Me interrumpe cuando la veo cambiándose, de espaldas.
Mi mirada se posa en su espalda.
Tiene marcas en la espalda.
Como si algo brutal hubiera sucedido.
Y algo dentro de mí se agita.
«¿Elisia?».
Se da la vuelta rápidamente y se cubre con la sudadera que estaba a punto de ponerse.
«¿Puedes salir un segundo?», pregunta en voz baja, y puedo ver cómo el pánico se apodera de sus ojos. ¿Qué coño?
«¿Qué te ha pasado en la espalda?», pregunto, sin hacer ademán de salir.
«¿Puedo ponerme ropa primero?», repite su pregunta, mirando a la pared a mi lado. No me mira a los ojos, como suele hacer. Y eso me jode un montón.
Suspiro y me doy la vuelta, dándole la intimidad que necesita. Cuando termina, tararea, haciéndome una señal para que me dé la vuelta.
«La espalda», le recuerdo.
—Me caí.
Y una mierda.
Esos no eran moratones de una caída. Podía ver marcas con forma de puto cinturón. Si alguien está haciendo daño a mi mujer, o lo ha hecho, tengo que saberlo, joder. No podrán volver a hacerle daño a ella, ni a nadie.
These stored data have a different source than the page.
(* ===== verification/AuditRecovery.v ===== *)
(** * Crash safety of the durable audit store

    What the operations of [AuditStore] leave on disk however their calls end, and
    what opening and recovery make of it: Hoare-style rules for computations that
    fail or are killed ([sio_post]) and for those no call of which fails
    ([succeeds]), the invariant of a store in order ([in_order]), and the three
    promises on appending, opening and recovery. *)

From S2P Require Export AuditStore.

Local Open Scope Z_scope.

Create HintDb quiet.

(** ** What holds however the calls end *)

(** No call of the list kills the process. *)
Definition no_crash (fl : list fault) : Prop := Forall (λ f, ∀ n, f ≠ CallCrashes n) fl.
Definition io_total {A} (m : io A) : Prop :=
  ∀ fl fs, no_crash fl → let '(r, fl', _) := m fl fs in r ≠ Crashed ∧ no_crash fl'.

(** Every run of [m] from [fs] ends in a state of [Q], with an answer unless the
    process is killed. *)
Definition sio_post {A} (m : sio A) (Q : option A → FileSys → Prop) (fs : FileSys) : Prop :=
  ∀ i fl, let '(r, (_, fl', fs')) := m i fl fs in
    Q r fs' ∧ (no_crash fl → r ≠ None ∧ no_crash fl').

Lemma no_crash_tail fl : no_crash fl → no_crash (tail fl).
Proof. intros Hfl. destruct Hfl; [constructor|done]. Qed.

Lemma io_total_call {A} (eff : FileSys → (A * FileSys) + io_error) partial : io_total (io_call eff partial).
Proof.
  intros fl fs Hfl. pose proof (no_crash_tail _ Hfl) as Ht. unfold io_call.
  destruct fl as [|[|n|n] fl]; cbn in *; [by destruct (eff fs) as [[]|]|by destruct (eff fs) as [[]|]|done|].
  apply Forall_cons in Hfl as [Hn _]. by destruct (Hn n).
Qed.
Lemma io_total_bind {A B} (m : io A) (f : A → io B) :
  io_total m → (∀ a, io_total (f a)) → io_total (m ≫= f).
Proof.
  intros Hm Hf fl fs Hfl. specialize (Hm fl fs Hfl). unfold mbind, io_bind.
  destruct (m fl fs) as [[[a|e|] fl'] fs']; destruct Hm as [? ?]; [by apply Hf|done..].
Qed.
Lemma io_total_exists p : io_total (fs_exists p).
Proof.
  intros fl fs Hfl. pose proof (no_crash_tail _ Hfl) as Ht. unfold fs_exists.
  destruct fl as [|[|n|n] fl]; cbn in *; try done. apply Forall_cons in Hfl as [Hn _]. by destruct (Hn n).
Qed.
Lemma io_total_sync_parent_dir : io_total sync_parent_dir.
Proof. apply io_total_bind; [apply io_total_call|intros; apply io_total_call]. Qed.
#[export] Hint Resolve io_total_call io_total_exists io_total_sync_parent_dir : quiet.

Section posts.
Implicit Types (fs : FileSys).

Lemma sio_post_ret {A} (a : A) (Q : option A → FileSys → Prop) fs :
  Q (Some a) fs → sio_post (mret (M:=sio) a) Q fs.
Proof. by intros HQ i fl. Qed.

Lemma sio_post_bind {A B} (m : sio A) (f : A → sio B) (Q : option B → FileSys → Prop) fs :
  sio_post m (λ r fs, match r with Some a => sio_post (f a) Q fs | None => Q None fs end) fs →
  sio_post (mbind (M:=sio) f m) Q fs.
Proof.
  intros Hm i fl. specialize (Hm i fl). unfold mbind, sio_bind.
  destruct (m i fl fs) as [[a|] [[i' fl'] fs']]; destruct Hm as [Hf Hl]; [|naive_solver].
  specialize (Hf i' fl'). destruct (f a i' fl' fs') as [r [[? ?] ?]]. naive_solver.
Qed.

Lemma sio_post_mono {A} (m : sio A) (Q R : option A → FileSys → Prop) fs :
  sio_post m Q fs → (∀ r fs', Q r fs' → R r fs') → sio_post m R fs.
Proof.
  intros Hm HQ i fl. specialize (Hm i fl). destruct (m i fl fs) as [r [[? ?] fs']]. naive_solver.
Qed.

Lemma sio_post_run {A} (m : sio A) (Q : option A → FileSys → Prop) fs i fl r i' fl' fs' :
  sio_post m Q fs → m i fl fs = (r, (i', fl', fs')) → Q r fs' ∧ (no_crash fl → r ≠ None).
Proof. intros Hm Heq. specialize (Hm i fl). rewrite Heq in Hm. naive_solver. Qed.

Lemma sres_post_bind {E A B} (m : sres E A) (f : A → sres E B) (Q : option (res E B) → FileSys → Prop) fs :
  sio_post m (λ r fs, match r with
                      | Some (inr a) => sio_post (f a) Q fs
                      | Some (inl e) => Q (Some (inl e)) fs
                      | None => Q None fs
                      end) fs →
  sio_post (mbind (M:=sres E) f m) Q fs.
Proof.
  intros Hm. refine (sio_post_bind m _ Q fs _). eapply sio_post_mono; [exact Hm|].
  intros [[e|a]|] fs' HQ; [by apply sio_post_ret|done..].
Qed.

Lemma sio_post_call_total {A} (m : io A) (Q : option (res io_error A) → FileSys → Prop) fs :
  io_total m →
  io_post m (λ r fs, match r with
                     | Done a => Q (Some (inr a)) fs
                     | Failed e => Q (Some (inl e)) fs
                     | Crashed => Q None fs
                     end) fs →
  sio_post (call m) Q fs.
Proof.
  intros Ht Hm i fl. specialize (Hm fl). specialize (Ht fl fs). unfold call.
  destruct (m fl fs) as [[[a|e|] ?] fs']; naive_solver.
Qed.
Lemma sio_post_call {A} (eff : FileSys → (A * FileSys) + io_error) partial
    (Q : option (res io_error A) → FileSys → Prop) fs :
  io_post (io_call eff partial) (λ r fs, match r with
                     | Done a => Q (Some (inr a)) fs
                     | Failed e => Q (Some (inl e)) fs
                     | Crashed => Q None fs
                     end) fs →
  sio_post (call (io_call eff partial)) Q fs.
Proof. apply sio_post_call_total, io_total_call. Qed.

Lemma sio_post_answered {A} (a : A) (Q : option A → FileSys → Prop) fs :
  Q (Some a) fs → sio_post (answered (Some a)) Q fs.
Proof. by intros HQ i fl. Qed.
End posts.

Lemma sio_post_map_err {E E' A} (f : E → E') (m : sres E A) (Q : option (res E' A) → FileSys → Prop) fs :
  sio_post m (λ r fs, match r with
                      | Some (inr a) => Q (Some (inr a)) fs
                      | Some (inl e) => Q (Some (inl (f e))) fs
                      | None => Q None fs
                      end) fs →
  sio_post (map_err f m) Q fs.
Proof.
  intros Hm. refine (sio_post_bind m _ Q fs _). eapply sio_post_mono; [exact Hm|].
  intros [[e|a]|] fs' HQ; [by apply sio_post_ret..|done].
Qed.

Lemma sio_post_check point (Q : option (res io_error unit) → FileSys → Prop) (fs : FileSys) :
  (∀ r, Q r fs) → sio_post (check_point point) Q fs.
Proof. intros HQ i fl. unfold check_point. by destruct (decide _); split; [apply HQ| |apply HQ|]. Qed.

Lemma sio_post_note f (Q : option (res io_error unit) → FileSys → Prop) (fs : FileSys) :
  Q (Some (inr tt)) fs → sio_post (note f) Q fs.
Proof. by intros HQ i fl. Qed.

(** Calls that leave the files alone. *)
Definition quiet_io {A} (m : sio A) : Prop :=
  ∀ (Q : option A → FileSys → Prop) fs, (∀ r, Q r fs) → sio_post m Q fs.

Lemma quiet_call {A} (eff : FileSys → A + io_error) :
  quiet_io (call (io_call (λ fs, match eff fs with inl a => inl (a, fs) | inr e => inr e end) (λ _ fs, fs))).
Proof.
  intros Q fs HQ. apply sio_post_call, io_post_call; [|by split]. by destruct (eff fs).
Qed.
Lemma quiet_ret {A} (a : A) : quiet_io (mret (M:=sio) a).
Proof. intros Q fs HQ. apply sio_post_ret, HQ. Qed.
Lemma quiet_bind {A B} (m : sio A) (f : A → sio B) :
  quiet_io m → (∀ a, quiet_io (f a)) → quiet_io (mbind (M:=sio) f m).
Proof.
  intros Hm Hf Q fs HQ. apply sio_post_bind, Hm. intros [a|]; [by apply Hf|apply HQ].
Qed.
Lemma quiet_res_bind {E A B} (m : sres E A) (f : A → sres E B) :
  quiet_io m → (∀ a, quiet_io (f a)) → quiet_io (mbind (M:=sres E) f m).
Proof.
  intros Hm Hf. apply quiet_bind; [done|]. intros [e|a]; [apply quiet_ret|apply Hf].
Qed.
Lemma quiet_map_err {E E' A} (f : E → E') (m : sres E A) : quiet_io m → quiet_io (map_err f m).
Proof. intros Hm. apply quiet_bind; [done|]. intros. apply quiet_ret. Qed.
Lemma quiet_unavailable {A} (m : sres io_error A) : quiet_io m → quiet_io (unavailable m).
Proof. apply quiet_map_err. Qed.
Lemma quiet_check point : quiet_io (check_point point).
Proof. intros Q fs. apply sio_post_check. Qed.
Lemma quiet_note f : quiet_io (note f).
Proof. intros Q fs HQ. apply sio_post_note, HQ. Qed.
Lemma quiet_sync_all : quiet_io (call sync_all).
Proof. exact (quiet_call (λ _, inl tt)). Qed.
Lemma quiet_sync_dir : quiet_io sync_dir.
Proof. intros Q fs HQ. apply sio_post_call_total, io_post_sync_parent_dir; [apply io_total_sync_parent_dir|]. intros []; apply HQ. Qed.
Lemma quiet_read p : quiet_io (call (fs_read p)).
Proof.
  intros Q fs HQ. apply sio_post_call, io_post_call; [|by split]. by destruct (fs !! file_key p).
Qed.
Lemma quiet_exists p : quiet_io (call (fs_exists p)).
Proof. intros Q fs HQ. apply sio_post_call_total, io_post_exists; [apply io_total_exists|]. intros []; apply HQ. Qed.
Lemma quiet_len p : quiet_io (call (fs_metadata_len p)).
Proof.
  intros Q fs HQ. apply sio_post_call, io_post_call; [|by split]. by destruct (fs !! file_key p).
Qed.
Lemma quiet_open p : quiet_io (call (fs_open p)).
Proof.
  intros Q fs HQ. apply sio_post_call, io_post_call; [|by split]. by destruct (fs !! file_key p).
Qed.
Lemma quiet_create_dir_all : quiet_io (call fs_create_dir_all).
Proof. exact (quiet_call (λ _, inl tt)). Qed.
Lemma quiet_set_permissions : quiet_io (call fs_set_permissions).
Proof. exact (quiet_call (λ _, inl tt)). Qed.
Lemma quiet_canonicalize p : quiet_io (call (fs_canonicalize p)).
Proof. exact (quiet_call (λ _, inl (file_key p))). Qed.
«No parece que te hayas caído», alzo las cejas.
«¿Por eso fuiste al hospital?».
«¿Cómo sabes que…?».
«Date la vuelta».
«Yo… ¿qué, no?». Ella duda.
«Elisia», la advierto.
«Esto es serio».
«No», responde, como la pequeña mocosa testaruda que es.
«Yo también estoy hablando en serio, dos pueden jugar a este juego».
«Te lo pido por última vez», le advierto.